Records for the task:

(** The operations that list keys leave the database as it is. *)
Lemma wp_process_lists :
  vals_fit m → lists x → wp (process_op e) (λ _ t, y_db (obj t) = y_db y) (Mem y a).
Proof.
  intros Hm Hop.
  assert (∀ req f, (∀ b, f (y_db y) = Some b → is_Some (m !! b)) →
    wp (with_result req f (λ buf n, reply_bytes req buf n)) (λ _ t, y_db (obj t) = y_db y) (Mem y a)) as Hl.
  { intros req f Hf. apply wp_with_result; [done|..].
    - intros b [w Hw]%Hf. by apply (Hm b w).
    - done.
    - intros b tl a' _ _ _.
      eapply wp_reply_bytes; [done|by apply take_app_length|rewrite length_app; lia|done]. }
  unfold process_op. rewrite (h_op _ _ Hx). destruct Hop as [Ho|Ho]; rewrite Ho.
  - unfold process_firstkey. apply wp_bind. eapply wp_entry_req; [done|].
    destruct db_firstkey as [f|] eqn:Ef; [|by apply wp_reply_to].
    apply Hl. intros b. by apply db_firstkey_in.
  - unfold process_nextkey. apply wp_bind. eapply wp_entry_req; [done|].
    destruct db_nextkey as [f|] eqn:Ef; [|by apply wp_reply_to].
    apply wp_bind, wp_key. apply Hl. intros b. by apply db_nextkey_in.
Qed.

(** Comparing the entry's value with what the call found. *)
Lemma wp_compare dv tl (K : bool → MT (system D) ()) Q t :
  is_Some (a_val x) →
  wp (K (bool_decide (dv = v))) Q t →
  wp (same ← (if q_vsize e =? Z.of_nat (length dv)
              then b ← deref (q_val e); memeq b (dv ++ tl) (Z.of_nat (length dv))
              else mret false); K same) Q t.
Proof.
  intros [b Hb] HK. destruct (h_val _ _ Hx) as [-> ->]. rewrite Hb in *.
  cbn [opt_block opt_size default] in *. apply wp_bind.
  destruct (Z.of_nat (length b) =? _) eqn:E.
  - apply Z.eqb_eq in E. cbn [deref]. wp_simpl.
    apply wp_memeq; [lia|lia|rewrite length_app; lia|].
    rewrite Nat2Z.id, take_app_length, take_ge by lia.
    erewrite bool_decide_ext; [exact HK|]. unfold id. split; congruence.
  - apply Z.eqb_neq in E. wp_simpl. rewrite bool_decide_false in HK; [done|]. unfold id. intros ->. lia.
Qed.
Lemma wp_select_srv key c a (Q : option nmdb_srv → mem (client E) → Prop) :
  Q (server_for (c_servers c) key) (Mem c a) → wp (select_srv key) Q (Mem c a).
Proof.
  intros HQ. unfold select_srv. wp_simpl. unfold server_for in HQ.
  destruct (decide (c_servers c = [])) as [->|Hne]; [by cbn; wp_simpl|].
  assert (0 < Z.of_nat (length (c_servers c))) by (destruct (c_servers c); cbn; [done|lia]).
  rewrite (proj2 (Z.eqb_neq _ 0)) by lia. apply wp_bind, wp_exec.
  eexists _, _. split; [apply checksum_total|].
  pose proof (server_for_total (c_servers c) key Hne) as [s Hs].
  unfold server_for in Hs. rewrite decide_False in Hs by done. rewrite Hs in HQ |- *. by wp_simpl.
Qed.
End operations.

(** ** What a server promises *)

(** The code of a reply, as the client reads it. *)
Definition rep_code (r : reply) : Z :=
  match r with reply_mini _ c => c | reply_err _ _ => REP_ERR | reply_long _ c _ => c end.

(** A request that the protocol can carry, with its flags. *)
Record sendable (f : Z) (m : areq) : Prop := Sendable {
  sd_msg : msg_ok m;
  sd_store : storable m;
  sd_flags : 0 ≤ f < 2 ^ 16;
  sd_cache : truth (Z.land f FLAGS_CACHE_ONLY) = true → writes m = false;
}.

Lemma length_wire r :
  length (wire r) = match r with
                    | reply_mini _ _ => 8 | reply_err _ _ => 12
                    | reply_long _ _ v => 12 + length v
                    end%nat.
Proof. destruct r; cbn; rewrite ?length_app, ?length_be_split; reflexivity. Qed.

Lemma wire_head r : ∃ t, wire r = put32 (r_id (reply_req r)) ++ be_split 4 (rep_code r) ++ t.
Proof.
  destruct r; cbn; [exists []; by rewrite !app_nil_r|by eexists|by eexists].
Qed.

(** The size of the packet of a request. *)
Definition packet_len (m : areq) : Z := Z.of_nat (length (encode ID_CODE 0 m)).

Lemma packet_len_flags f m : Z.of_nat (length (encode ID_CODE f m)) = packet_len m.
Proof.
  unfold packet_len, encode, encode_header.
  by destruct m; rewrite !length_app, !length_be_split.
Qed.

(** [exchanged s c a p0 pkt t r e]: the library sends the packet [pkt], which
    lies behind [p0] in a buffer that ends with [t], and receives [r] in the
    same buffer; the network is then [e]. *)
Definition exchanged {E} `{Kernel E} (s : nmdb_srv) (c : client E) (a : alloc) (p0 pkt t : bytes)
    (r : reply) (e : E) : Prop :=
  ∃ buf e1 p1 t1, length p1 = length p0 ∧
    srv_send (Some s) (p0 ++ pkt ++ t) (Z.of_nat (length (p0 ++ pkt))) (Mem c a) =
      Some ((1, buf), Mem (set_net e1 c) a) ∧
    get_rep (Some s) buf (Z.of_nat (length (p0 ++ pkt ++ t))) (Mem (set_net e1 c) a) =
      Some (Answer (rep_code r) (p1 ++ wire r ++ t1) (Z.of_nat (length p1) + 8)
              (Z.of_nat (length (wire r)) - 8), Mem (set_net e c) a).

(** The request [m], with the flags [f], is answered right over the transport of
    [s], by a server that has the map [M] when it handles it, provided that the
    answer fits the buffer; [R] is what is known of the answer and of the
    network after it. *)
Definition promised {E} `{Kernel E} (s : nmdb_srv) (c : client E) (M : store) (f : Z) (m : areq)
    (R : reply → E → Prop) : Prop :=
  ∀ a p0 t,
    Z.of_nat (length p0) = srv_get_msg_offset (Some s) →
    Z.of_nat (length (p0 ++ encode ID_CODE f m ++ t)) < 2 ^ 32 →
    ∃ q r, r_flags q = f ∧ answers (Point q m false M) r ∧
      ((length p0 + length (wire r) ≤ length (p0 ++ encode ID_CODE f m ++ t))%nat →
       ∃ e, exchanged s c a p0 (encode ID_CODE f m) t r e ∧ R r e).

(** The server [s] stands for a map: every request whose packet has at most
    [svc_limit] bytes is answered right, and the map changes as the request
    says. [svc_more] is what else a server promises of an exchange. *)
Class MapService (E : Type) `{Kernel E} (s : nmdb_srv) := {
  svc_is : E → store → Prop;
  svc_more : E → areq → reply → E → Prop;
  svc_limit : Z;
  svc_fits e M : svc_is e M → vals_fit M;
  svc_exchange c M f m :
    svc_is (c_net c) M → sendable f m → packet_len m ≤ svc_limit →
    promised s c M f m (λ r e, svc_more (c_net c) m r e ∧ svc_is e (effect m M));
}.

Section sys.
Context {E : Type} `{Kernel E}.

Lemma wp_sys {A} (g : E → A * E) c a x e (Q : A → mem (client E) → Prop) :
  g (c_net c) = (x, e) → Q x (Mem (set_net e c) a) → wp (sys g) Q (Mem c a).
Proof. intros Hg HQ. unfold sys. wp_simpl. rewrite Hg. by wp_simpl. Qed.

What to produce: Only the lines from the start of the material through the line containing "- apply Z.eqb_eq" should be repeated, and they should be repeated exactly.

Exercise result:
(** The operations that list keys leave the database as it is. *)
Lemma wp_process_lists :
  vals_fit m → lists x → wp (process_op e) (λ _ t, y_db (obj t) = y_db y) (Mem y a).
Proof.
  intros Hm Hop.
  assert (∀ req f, (∀ b, f (y_db y) = Some b → is_Some (m !! b)) →
    wp (with_result req f (λ buf n, reply_bytes req buf n)) (λ _ t, y_db (obj t) = y_db y) (Mem y a)) as Hl.
  { intros req f Hf. apply wp_with_result; [done|..].
    - intros b [w Hw]%Hf. by apply (Hm b w).
    - done.
    - intros b tl a' _ _ _.
      eapply wp_reply_bytes; [done|by apply take_app_length|rewrite length_app; lia|done]. }
  unfold process_op. rewrite (h_op _ _ Hx). destruct Hop as [Ho|Ho]; rewrite Ho.
  - unfold process_firstkey. apply wp_bind. eapply wp_entry_req; [done|].
    destruct db_firstkey as [f|] eqn:Ef; [|by apply wp_reply_to].
    apply Hl. intros b. by apply db_firstkey_in.
  - unfold process_nextkey. apply wp_bind. eapply wp_entry_req; [done|].
    destruct db_nextkey as [f|] eqn:Ef; [|by apply wp_reply_to].
    apply wp_bind, wp_key. apply Hl. intros b. by apply db_nextkey_in.
Qed.

(** Comparing the entry's value with what the call found. *)
Lemma wp_compare dv tl (K : bool → MT (system D) ()) Q t :
  is_Some (a_val x) →
  wp (K (bool_decide (dv = v))) Q t →
  wp (same ← (if q_vsize e =? Z.of_nat (length dv)
              then b ← deref (q_val e); memeq b (dv ++ tl) (Z.of_nat (length dv))
              else mret false); K same) Q t.
Proof.
  intros [b Hb] HK. destruct (h_val _ _ Hx) as [-> ->]. rewrite Hb in *.
  cbn [opt_block opt_size default] in *. apply wp_bind.
  destruct (Z.of_nat (length b) =? _) eqn:E.
  - apply Z.eqb_eq in E. cbn [deref]. wp_simpl.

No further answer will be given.